GIVEN DATA:
.....

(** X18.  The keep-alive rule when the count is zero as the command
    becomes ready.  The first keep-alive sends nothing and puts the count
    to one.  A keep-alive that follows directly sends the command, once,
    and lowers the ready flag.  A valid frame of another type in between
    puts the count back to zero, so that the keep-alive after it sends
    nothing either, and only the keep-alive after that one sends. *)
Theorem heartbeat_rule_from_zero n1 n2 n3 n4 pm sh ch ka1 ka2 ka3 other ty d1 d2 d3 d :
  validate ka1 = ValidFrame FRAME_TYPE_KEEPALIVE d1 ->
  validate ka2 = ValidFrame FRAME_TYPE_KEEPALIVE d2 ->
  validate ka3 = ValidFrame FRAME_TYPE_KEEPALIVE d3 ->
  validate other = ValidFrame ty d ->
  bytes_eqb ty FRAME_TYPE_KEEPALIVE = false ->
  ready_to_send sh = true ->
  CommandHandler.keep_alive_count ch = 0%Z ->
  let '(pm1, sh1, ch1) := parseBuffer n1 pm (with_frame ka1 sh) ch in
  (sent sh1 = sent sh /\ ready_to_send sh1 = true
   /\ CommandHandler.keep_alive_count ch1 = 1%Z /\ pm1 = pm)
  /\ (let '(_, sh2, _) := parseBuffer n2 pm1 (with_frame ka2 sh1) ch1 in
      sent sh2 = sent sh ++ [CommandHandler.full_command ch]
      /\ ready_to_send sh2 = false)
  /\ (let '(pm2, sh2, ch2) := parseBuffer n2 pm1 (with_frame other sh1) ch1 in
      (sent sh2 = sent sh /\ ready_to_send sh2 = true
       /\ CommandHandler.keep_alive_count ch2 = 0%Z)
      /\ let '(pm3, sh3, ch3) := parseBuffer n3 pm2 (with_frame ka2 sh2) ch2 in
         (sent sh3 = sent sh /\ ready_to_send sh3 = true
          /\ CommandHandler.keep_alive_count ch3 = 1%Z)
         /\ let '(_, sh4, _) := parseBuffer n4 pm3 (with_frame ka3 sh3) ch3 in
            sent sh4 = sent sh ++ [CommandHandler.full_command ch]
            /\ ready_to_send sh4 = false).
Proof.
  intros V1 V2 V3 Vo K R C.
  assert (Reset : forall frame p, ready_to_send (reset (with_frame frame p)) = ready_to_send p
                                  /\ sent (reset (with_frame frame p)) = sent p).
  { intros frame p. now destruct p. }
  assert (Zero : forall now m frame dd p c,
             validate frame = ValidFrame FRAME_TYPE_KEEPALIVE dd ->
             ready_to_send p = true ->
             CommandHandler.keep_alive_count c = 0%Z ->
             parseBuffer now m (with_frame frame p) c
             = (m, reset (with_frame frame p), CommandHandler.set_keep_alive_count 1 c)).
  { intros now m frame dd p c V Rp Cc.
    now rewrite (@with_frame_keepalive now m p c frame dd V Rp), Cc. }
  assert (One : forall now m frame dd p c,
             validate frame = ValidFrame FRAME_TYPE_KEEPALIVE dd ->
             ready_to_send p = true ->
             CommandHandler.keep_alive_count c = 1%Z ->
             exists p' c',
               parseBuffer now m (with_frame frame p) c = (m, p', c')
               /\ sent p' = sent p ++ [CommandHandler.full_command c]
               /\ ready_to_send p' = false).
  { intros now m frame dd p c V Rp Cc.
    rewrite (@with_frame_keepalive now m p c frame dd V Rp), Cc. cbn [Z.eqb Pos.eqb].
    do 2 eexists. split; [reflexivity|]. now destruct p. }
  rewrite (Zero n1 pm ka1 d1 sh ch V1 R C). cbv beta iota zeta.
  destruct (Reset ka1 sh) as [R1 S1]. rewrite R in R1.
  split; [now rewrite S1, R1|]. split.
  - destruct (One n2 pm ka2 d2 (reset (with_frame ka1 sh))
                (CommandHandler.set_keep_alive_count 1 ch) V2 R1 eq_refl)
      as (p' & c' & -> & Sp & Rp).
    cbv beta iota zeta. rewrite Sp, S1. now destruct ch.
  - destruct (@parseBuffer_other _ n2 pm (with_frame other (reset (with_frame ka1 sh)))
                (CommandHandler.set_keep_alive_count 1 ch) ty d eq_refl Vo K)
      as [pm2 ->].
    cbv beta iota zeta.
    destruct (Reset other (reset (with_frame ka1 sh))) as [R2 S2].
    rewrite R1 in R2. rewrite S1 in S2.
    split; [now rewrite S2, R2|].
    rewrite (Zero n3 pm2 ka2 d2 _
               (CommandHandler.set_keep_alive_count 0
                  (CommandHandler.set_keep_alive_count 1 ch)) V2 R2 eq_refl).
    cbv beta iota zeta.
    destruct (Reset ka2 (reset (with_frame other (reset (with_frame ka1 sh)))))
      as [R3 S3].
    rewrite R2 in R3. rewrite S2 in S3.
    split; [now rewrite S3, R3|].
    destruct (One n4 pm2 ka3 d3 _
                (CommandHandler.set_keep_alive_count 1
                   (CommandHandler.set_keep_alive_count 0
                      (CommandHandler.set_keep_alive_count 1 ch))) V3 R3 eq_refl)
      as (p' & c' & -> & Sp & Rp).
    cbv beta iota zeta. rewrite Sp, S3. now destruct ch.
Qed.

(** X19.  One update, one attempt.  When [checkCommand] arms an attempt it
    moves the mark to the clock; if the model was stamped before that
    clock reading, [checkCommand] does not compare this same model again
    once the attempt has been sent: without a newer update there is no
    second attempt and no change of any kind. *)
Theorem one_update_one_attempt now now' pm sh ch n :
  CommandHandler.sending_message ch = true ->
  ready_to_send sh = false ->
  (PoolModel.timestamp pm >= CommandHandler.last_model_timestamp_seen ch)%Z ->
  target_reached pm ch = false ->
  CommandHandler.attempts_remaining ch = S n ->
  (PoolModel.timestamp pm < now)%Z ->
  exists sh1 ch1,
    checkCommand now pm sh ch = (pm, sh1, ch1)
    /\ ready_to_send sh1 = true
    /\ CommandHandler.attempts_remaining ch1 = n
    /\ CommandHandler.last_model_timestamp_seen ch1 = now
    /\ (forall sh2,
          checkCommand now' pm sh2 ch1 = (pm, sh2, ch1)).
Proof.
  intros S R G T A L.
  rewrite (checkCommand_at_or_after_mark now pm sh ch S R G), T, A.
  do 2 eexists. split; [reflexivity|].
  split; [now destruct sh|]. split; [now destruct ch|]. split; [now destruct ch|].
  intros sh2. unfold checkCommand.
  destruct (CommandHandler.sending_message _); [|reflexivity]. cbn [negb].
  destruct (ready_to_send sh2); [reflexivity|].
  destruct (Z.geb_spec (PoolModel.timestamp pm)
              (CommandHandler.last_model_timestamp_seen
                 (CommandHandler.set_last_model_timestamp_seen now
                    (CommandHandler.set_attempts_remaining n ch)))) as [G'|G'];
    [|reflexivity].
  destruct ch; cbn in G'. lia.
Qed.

.....

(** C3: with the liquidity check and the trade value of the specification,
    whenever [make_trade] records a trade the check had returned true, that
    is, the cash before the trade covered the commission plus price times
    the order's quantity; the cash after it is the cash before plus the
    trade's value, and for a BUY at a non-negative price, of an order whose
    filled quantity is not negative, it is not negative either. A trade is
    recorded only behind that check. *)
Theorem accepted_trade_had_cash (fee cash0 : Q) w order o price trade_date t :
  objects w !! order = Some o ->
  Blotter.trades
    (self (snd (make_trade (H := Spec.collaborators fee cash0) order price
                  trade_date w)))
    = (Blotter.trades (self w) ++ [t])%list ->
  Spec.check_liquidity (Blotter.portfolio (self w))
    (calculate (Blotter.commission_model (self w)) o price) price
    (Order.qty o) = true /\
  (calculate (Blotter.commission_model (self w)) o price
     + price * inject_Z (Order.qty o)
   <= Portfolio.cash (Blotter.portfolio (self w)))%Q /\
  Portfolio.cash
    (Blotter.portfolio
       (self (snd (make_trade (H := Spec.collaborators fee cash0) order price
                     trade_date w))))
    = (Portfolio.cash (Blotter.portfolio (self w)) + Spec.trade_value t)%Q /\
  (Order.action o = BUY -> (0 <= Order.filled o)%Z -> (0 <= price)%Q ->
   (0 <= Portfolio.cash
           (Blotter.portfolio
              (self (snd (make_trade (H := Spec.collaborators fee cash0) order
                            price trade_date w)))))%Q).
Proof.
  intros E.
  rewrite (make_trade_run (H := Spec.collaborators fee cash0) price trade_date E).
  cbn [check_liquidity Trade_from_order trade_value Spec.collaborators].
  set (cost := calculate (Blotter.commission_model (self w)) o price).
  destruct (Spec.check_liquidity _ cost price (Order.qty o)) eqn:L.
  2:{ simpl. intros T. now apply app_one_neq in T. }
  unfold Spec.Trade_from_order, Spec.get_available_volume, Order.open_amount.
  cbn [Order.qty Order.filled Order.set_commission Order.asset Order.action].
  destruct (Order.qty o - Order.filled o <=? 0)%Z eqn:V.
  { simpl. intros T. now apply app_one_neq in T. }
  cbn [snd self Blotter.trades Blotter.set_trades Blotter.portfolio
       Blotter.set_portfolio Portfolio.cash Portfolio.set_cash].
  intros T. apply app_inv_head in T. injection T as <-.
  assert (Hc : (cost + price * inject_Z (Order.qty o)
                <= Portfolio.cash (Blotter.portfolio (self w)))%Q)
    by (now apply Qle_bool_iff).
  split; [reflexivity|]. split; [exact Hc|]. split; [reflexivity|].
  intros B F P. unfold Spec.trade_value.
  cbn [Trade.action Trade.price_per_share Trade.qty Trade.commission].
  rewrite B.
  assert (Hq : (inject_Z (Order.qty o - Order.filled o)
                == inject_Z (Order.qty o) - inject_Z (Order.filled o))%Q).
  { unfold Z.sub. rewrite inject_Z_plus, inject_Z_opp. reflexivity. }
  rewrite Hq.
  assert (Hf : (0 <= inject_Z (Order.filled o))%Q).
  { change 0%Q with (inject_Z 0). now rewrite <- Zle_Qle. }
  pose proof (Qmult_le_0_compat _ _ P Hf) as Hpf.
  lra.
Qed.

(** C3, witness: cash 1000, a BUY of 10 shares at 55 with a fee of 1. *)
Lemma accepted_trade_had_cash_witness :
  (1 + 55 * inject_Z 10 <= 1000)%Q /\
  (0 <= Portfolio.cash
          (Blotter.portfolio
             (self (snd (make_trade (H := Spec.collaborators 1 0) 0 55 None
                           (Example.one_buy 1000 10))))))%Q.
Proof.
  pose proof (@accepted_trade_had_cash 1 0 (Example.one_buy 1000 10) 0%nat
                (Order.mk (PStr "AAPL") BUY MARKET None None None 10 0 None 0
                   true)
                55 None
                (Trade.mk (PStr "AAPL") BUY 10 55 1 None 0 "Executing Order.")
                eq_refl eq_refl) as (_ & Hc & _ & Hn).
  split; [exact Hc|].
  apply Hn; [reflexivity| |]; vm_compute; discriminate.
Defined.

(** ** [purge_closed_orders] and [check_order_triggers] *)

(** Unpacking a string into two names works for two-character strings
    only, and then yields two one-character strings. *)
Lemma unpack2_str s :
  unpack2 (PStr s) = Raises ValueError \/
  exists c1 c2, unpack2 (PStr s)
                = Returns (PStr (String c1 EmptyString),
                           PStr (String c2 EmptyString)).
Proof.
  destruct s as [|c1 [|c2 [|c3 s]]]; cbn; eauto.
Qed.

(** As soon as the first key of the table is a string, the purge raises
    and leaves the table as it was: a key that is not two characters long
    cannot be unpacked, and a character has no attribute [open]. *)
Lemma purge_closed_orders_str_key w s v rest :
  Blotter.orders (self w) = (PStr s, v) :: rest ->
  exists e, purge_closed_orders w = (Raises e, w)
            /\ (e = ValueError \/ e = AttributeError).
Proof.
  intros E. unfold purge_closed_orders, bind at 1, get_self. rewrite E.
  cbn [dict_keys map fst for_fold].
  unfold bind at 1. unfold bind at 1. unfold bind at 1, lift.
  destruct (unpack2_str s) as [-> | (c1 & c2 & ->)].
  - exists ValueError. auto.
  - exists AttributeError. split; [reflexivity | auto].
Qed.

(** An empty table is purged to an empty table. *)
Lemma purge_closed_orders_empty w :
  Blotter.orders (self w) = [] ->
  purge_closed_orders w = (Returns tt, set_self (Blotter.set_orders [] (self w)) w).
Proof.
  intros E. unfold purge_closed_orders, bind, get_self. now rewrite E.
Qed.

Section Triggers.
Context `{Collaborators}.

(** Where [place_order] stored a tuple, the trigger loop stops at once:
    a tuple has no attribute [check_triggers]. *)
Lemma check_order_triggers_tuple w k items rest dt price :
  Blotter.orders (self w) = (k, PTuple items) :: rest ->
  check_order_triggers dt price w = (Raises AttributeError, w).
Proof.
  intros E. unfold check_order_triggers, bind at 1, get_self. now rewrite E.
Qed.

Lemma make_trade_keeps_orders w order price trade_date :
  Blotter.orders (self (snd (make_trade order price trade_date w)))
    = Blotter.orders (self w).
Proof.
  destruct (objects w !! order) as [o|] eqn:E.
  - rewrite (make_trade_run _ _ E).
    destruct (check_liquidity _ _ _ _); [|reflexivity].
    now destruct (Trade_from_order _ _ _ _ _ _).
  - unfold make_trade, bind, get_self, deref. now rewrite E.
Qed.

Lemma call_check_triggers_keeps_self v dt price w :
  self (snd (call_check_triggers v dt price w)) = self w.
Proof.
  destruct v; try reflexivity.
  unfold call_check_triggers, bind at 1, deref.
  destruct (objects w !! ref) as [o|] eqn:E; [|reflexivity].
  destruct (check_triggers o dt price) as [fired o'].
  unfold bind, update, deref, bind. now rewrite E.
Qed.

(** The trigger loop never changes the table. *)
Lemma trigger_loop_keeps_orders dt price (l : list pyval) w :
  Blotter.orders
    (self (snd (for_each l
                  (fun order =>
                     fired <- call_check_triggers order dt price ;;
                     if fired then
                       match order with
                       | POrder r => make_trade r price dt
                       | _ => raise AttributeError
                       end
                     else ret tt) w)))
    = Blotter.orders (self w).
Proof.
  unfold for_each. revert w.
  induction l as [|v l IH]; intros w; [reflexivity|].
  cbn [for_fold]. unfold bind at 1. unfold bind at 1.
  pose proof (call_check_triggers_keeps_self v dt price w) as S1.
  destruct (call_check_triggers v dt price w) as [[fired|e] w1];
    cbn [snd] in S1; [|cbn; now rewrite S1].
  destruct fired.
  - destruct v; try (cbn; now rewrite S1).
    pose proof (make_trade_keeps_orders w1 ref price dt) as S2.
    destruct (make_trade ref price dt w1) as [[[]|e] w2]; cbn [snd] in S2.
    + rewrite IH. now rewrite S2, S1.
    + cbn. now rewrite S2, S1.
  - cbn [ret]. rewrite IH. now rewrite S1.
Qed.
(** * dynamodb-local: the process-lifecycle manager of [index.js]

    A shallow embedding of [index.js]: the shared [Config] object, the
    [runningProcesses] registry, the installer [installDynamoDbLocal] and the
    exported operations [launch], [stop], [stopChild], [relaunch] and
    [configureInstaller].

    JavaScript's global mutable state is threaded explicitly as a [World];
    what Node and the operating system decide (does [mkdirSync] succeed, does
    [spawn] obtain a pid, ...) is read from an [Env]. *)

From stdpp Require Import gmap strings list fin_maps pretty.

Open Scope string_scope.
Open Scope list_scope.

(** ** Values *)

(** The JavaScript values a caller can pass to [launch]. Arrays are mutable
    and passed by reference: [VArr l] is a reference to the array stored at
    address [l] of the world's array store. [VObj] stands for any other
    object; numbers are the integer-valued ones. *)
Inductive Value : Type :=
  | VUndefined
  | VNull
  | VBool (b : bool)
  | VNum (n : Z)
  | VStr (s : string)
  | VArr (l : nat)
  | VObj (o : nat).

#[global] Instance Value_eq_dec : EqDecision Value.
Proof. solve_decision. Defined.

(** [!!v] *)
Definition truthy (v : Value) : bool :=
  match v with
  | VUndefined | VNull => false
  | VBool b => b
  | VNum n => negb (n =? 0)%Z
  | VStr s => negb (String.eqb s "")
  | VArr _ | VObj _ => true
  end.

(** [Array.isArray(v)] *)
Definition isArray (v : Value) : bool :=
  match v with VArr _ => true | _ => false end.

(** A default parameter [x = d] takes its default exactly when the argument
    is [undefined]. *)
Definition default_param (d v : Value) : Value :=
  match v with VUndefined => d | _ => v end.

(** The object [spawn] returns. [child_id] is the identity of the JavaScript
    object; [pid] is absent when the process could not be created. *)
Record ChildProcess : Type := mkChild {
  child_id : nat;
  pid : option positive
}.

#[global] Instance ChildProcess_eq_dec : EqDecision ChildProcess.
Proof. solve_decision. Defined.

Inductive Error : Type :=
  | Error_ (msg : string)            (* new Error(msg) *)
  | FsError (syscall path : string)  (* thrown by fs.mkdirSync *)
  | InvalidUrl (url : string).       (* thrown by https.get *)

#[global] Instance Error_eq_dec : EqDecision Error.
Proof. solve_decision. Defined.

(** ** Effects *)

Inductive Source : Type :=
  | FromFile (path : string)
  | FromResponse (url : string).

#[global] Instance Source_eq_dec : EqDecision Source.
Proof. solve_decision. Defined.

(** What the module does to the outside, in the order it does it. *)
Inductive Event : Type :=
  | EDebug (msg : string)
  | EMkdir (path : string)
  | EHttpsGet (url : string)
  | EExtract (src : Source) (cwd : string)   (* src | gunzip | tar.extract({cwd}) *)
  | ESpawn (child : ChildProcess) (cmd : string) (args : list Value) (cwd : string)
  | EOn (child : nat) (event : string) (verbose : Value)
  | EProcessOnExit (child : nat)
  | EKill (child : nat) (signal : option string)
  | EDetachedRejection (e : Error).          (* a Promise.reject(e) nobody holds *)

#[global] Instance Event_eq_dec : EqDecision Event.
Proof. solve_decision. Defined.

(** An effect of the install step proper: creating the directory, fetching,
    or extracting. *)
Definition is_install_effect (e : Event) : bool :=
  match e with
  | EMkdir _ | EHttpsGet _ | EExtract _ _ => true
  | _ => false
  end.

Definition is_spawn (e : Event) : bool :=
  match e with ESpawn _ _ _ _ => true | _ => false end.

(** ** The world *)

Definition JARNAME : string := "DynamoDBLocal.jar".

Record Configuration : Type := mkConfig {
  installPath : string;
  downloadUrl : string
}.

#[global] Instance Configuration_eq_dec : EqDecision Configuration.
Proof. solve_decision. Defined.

.....

YOUR OBJECTIVE: Find each line in the material above that carries the string "Configuration", and copy it.

OUTPUT:
Record Configuration : Type := mkConfig {
#[global] Instance Configuration_eq_dec : EqDecision Configuration.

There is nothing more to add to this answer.